» Supplied material
(** [::free]: the block is gone, the others are the same. *)
Lemma c_free_ok a n s :
  mem_wf s -> m_blocks s !! a = Some n ->
  exists s', c_free a s = Ok (tt, s') /\ mem_wf s' /\ m_chunks s' = m_chunks s /\ m_blocks s' = delete a (m_blocks s) /\
    forall b, b <> a -> is_Some (m_blocks s !! b) -> same s s' b.
Proof.
  intros Hwf Ha. unfold c_free. rewrite Ha. eexists. split; [reflexivity|]. split_and!; try done.
  - split; cbn.
    + intros b m [_ Hb]%lookup_delete_Some. by apply (wf_block s Hwf).
    + intros b m b' m' [_ Hb]%lookup_delete_Some [_ Hb']%lookup_delete_Some. by apply (wf_apart s Hwf).
    + intros x v Hx. destruct (decide (x ∈ words_of a n)) as [Hin|Hout]; [by rewrite foldr_delete_in in Hx|].
      rewrite foldr_delete_out in Hx by done. destruct (wf_word s Hwf x v Hx) as (b & m & i & Hb & Hbx). exists b, m, i.
      split; [|done]. apply lookup_delete_Some. split; [|done]. intros <-. simplify_eq. apply Hout.
      apply words_of_elem. by exists i.
  - intros b Hne [m Hb]. split; [cbn; by rewrite lookup_delete_ne|]. intros i Hi. cbn. apply foldr_delete_out.
    intros (j & Hj & Hjn & Ej)%words_of_elem.
    apply (apart_words s b i a (8 * j) Hwf Hi); [|done|done]. exists n. split; [done|lia].
Qed.
End memory.

(** * Chunks *)

(** [b] is a block of the chunk [c], whose blocks have [sz] bytes. *)
Definition blk (s : pmem) (c sz b : Z) : Prop :=
  m_blocks s !! b = Some (HEADER + sz) /\ m_words s !! b = Some c /\ m_words s !! (b + 8) = Some sz /\ raw s b.

(** The free list that starts at the head of [fl] links the blocks [fl]. *)
Fixpoint chain (s : pmem) (fl : list Z) : Prop :=
  match fl with
  | [] => True
  | b :: fl => m_words s !! (b + HEADER) = Some (hd 0 fl) /\ chain s fl
  end.

Lemma blk_same s s' c sz b : 0 < sz -> same s s' b -> blk s c sz b -> blk s' c sz b.
Proof.
  intros Hsz Hs (Hb & Hc & Hn & Hr). pose proof (raw_same _ _ _ Hs Hr). destruct Hs as [Eb Ew].
  assert (forall i, 0 <= i < 24 -> i < HEADER + sz -> m_words s' !! (b + i) = m_words s !! (b + i)) as E.
  { intros i Hi Hlt. apply Ew. exists (HEADER + sz). split; [done|lia]. }
  split_and!; [by rewrite Eb| | |done].
  - rewrite <- (Z.add_0_r b), E, Z.add_0_r; [done|lia|unfold HEADER; lia].
  - rewrite E; [done|lia|unfold HEADER; lia].
Qed.

Lemma chain_same s s' c sz fl :
  8 <= sz -> Forall (blk s c sz) fl -> (forall b, b ∈ fl -> same s s' b) -> chain s fl -> chain s' fl.
Proof.
  intros Hsz. induction fl as [|b fl IH]; [done|]. intros [Hb Hf]%Forall_cons Hs [Hn Hc]. split.
  - rewrite (proj2 (Hs b ltac:(set_solver))); [done|]. exists (HEADER + sz). split; [apply Hb|unfold HEADER; lia].
  - apply IH; [done| |done]. set_solver.
Qed.

Lemma blk_live s c sz b : blk s c sz b -> is_Some (m_blocks s !! b).
Proof. intros [Hb _]. by rewrite Hb. Qed.

(** What an operation of the chunk [c] may change. *)
Record frame (s s' : pmem) (c : Z) : Prop := {
  fr_wf : mem_wf s';
  fr_chunks c' : c' <> c -> m_chunks s' !! c' = m_chunks s !! c'
}.

Definition set_chunks (m : gmap Z MemoryChunk) (s : pmem) : pmem := mkMem (m_words s) (m_blocks s) m (m_step s).

Section chunk.
Context `{MallocLaws}.

Lemma get_chunk_ok c ch s : m_chunks s !! c = Some ch -> get_chunk c s = Ok (ch, s).
Proof. unfold get_chunk. by intros ->. Qed.

Lemma load_ok a v s : m_words s !! a = Some v -> load a s = Ok (v, s).
Proof. unfold load. by intros ->. Qed.

Lemma LOCK_ok c f sz n s :
  m_chunks s !! c = Some (mkChunk f sz n false) -> LOCK c s = Ok (tt, set_chunk c (mkChunk f sz n true) s).
Proof. intros E. unfold LOCK. run (get_chunk_ok _ _ _ E). done. Qed.

Lemma UNLOCK_ok c f sz n b s :
  m_chunks s !! c = Some (mkChunk f sz n b) -> UNLOCK c s = Ok (tt, set_chunk c (mkChunk f sz n false) s).
Proof. intros E. unfold UNLOCK. run (get_chunk_ok _ _ _ E). done. Qed.

Lemma set_pFreeList_ok c f sz n b p s :
  m_chunks s !! c = Some (mkChunk f sz n b) -> set_pFreeList c p s = Ok (tt, set_chunk c (mkChunk p sz n b) s).
Proof. intros E. unfold set_pFreeList. run (get_chunk_ok _ _ _ E). done. Qed.

Lemma set_chunk_wf c ch s : mem_wf s -> mem_wf (set_chunk c ch s).
Proof. by intros []. Qed.

Lemma CreateBlock_ok c f sz n lk s :
  mem_wf s -> m_chunks s !! c = Some (mkChunk f sz n lk) -> 8 <= sz <= MAX_SIZE -> 0 <= n < INT_MAX ->
  exists b s', CreateBlock c s = Ok (b, s') /\ frame s s' c /\
    (forall b', is_Some (m_blocks s !! b') -> same s s' b') /\
    ((b = 0 /\ pick (m_step s) (m_blocks s) (HEADER + sz) = None /\ m_blocks s' = m_blocks s /\ m_chunks s' = m_chunks s) \/
     (0 < b /\ m_blocks s !! b = None /\ m_blocks s' = <[b := HEADER + sz]> (m_blocks s) /\
      m_chunks s' = <[c := mkChunk f sz (n + 1) lk]> (m_chunks s) /\ blk s' c sz b)).
Proof.
  intros Hwf Hc Hsz Hn. unfold MAX_SIZE in Hsz. unfold CreateBlock. run (get_chunk_ok _ _ _ Hc). cbn [ch_size ch_count].
  rewrite size_t_id by (unfold HEADER; climits).
  destruct (c_malloc_ok (HEADER + sz) s Hwf ltac:(unfold HEADER; lia)) as (a & s1 & E & Hwf1 & Hch1 & Hsame & [(-> & Hp & Hbl)|(Ha & Hno & Hbl & Hraw)]).
  - run E. change (negb (0 =? 0)) with false. cbv iota. eexists 0, s1. split; [done|]. split_and!; [|done|by left].
    split; [done|]. intros. by rewrite Hch1.
  - run E. rewrite (proj2 (Z.eqb_neq a 0)) by lia. cbn [negb].
    assert (m_blocks s1 !! a = Some (HEADER + sz)) as Hba by (rewrite Hbl; apply lookup_insert_eq).
    destruct (store_ok s1 a 0 c Hwf1) as (s2 & E2 & -> & Hwf2 & Hv2 & Ho2 & Hs2).
    { exists (HEADER + sz). split; [done|unfold HEADER; lia]. }
    { apply (Hraw _ 0 Hba); unfold HEADER; lia. }
    rewrite Z.add_0_r in *. run E2. set (s2 := set_words _ s1) in *.
    destruct (store_ok s2 a 8 sz Hwf2) as (s3 & E3 & -> & Hwf3 & Hv3 & Ho3 & Hs3).
    { exists (HEADER + sz). split; [done|unfold HEADER; lia]. }
    { rewrite Ho2 by lia. apply (Hraw _ 1 Hba); unfold HEADER; lia. }
    run E3. set (s3 := set_words _ s2) in *.
    assert (int_ok (n + 1) = Ok (n + 1)) as -> by (unfold int_ok; btrue (INT_MIN <=? n + 1); by btrue (n + 1 <=? INT_MAX)).
    cbn [slift]. rewrite (sbind_ok (slift _) _ _ (n + 1) s3) by done.
    rewrite (sbind_ok (put_chunk _ _)) with (1 := eq_refl).
    eexists a, _. split; [reflexivity|]. set (s4 := set_chunk _ _ s3).
    assert (forall b', is_Some (m_blocks s !! b') -> b' <> a) as Hne by (intros b' [? Hb'] ->; congruence).
    split_and!.
    + split; [by apply set_chunk_wf|]. intros c' Hc'. cbn. by rewrite lookup_insert_ne, Hch1.
    + intros b' Hb'. specialize (Hne b' Hb'). assert (is_Some (m_blocks s1 !! b')) as Hb1.
      { rewrite Hbl. by rewrite lookup_insert_ne. }
      apply (same_trans s s1); [by apply Hsame|]. apply (same_trans s1 s2); [by apply Hs2|].
      apply (same_trans s2 s3); [by apply Hs3|]. done.
    + right. split_and!; [done|done|done|cbn; by rewrite Hch1|].
      split_and!; [done| |exact Hv3|].
      * change (m_words s3 !! a = Some c). by rewrite Ho3 by lia.
      * intros m i Hm Hi Hlt. change (is_Some (m_words s3 !! (a + 8 * i))).
        destruct (decide (i = 1)) as [->|]; [change (a + 8 * 1) with (a + 8); by rewrite Hv3|]. rewrite Ho3 by lia.
        destruct (decide (i = 0)) as [->|]; [change (8 * 0) with 0; by rewrite Z.add_0_r, Hv2|]. rewrite Ho2 by lia. by apply (Hraw m).
Qed.

(** The block [b] goes to the front of the free list. *)
Lemma push_block_ok c f sz n lk b s :
  mem_wf s -> m_chunks s !! c = Some (mkChunk f sz n lk) -> 8 <= sz -> blk s c sz b ->
  exists s', push_block c b s = Ok (tt, s') /\ frame s s' c /\ m_blocks s' = m_blocks s /\
    m_chunks s' = <[c := mkChunk b sz n lk]> (m_chunks s) /\ m_words s' !! (b + HEADER) = Some f /\ blk s' c sz b /\
    (forall b', b' <> b -> is_Some (m_blocks s !! b') -> same s s' b').
Proof.
  intros Hwf Hc Hsz (Hb & Hw0 & Hw1 & Hr). unfold push_block. run (get_chunk_ok _ _ _ Hc). cbn [ch_free].
  destruct (store_ok s b HEADER f Hwf) as (s1 & E & -> & Hwf1 & Hv & Ho & Hs).
  { exists (HEADER + sz). split; [done|unfold HEADER; lia]. }
  { apply (Hr _ 2 Hb); unfold HEADER; lia. }
  run E. set (s1 := set_words _ s) in *. rewrite (set_pFreeList_ok c f sz n lk) by done.
  eexists. split; [reflexivity|]. split_and!; try done.
  - split; [by apply set_chunk_wf|]. intros c' Hc'. cbn. by rewrite lookup_insert_ne.
  - split_and!; [done| | |].
    + change (m_words s1 !! b = Some c). rewrite Ho; [done|unfold HEADER; lia].
    + change (m_words s1 !! (b + 8) = Some sz). rewrite Ho; [done|unfold HEADER; lia].
    + intros m i Hm Hi Hlt. change (is_Some (m_words s1 !! (b + 8 * i))).
      destruct (decide (i = 2)) as [->|]; [change (8 * 2) with HEADER; by rewrite Hv|].
      rewrite Ho by (unfold HEADER; lia). by apply (Hr m).
Qed.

» Requirement
I need every line of the material that includes "None", so please copy them out.

» Task output
    ((b = 0 /\ pick (m_step s) (m_blocks s) (HEADER + sz) = None /\ m_blocks s' = m_blocks s /\ m_chunks s' = m_chunks s) \/
     (0 < b /\ m_blocks s !! b = None /\ m_blocks s' = <[b := HEADER + sz]> (m_blocks s) /\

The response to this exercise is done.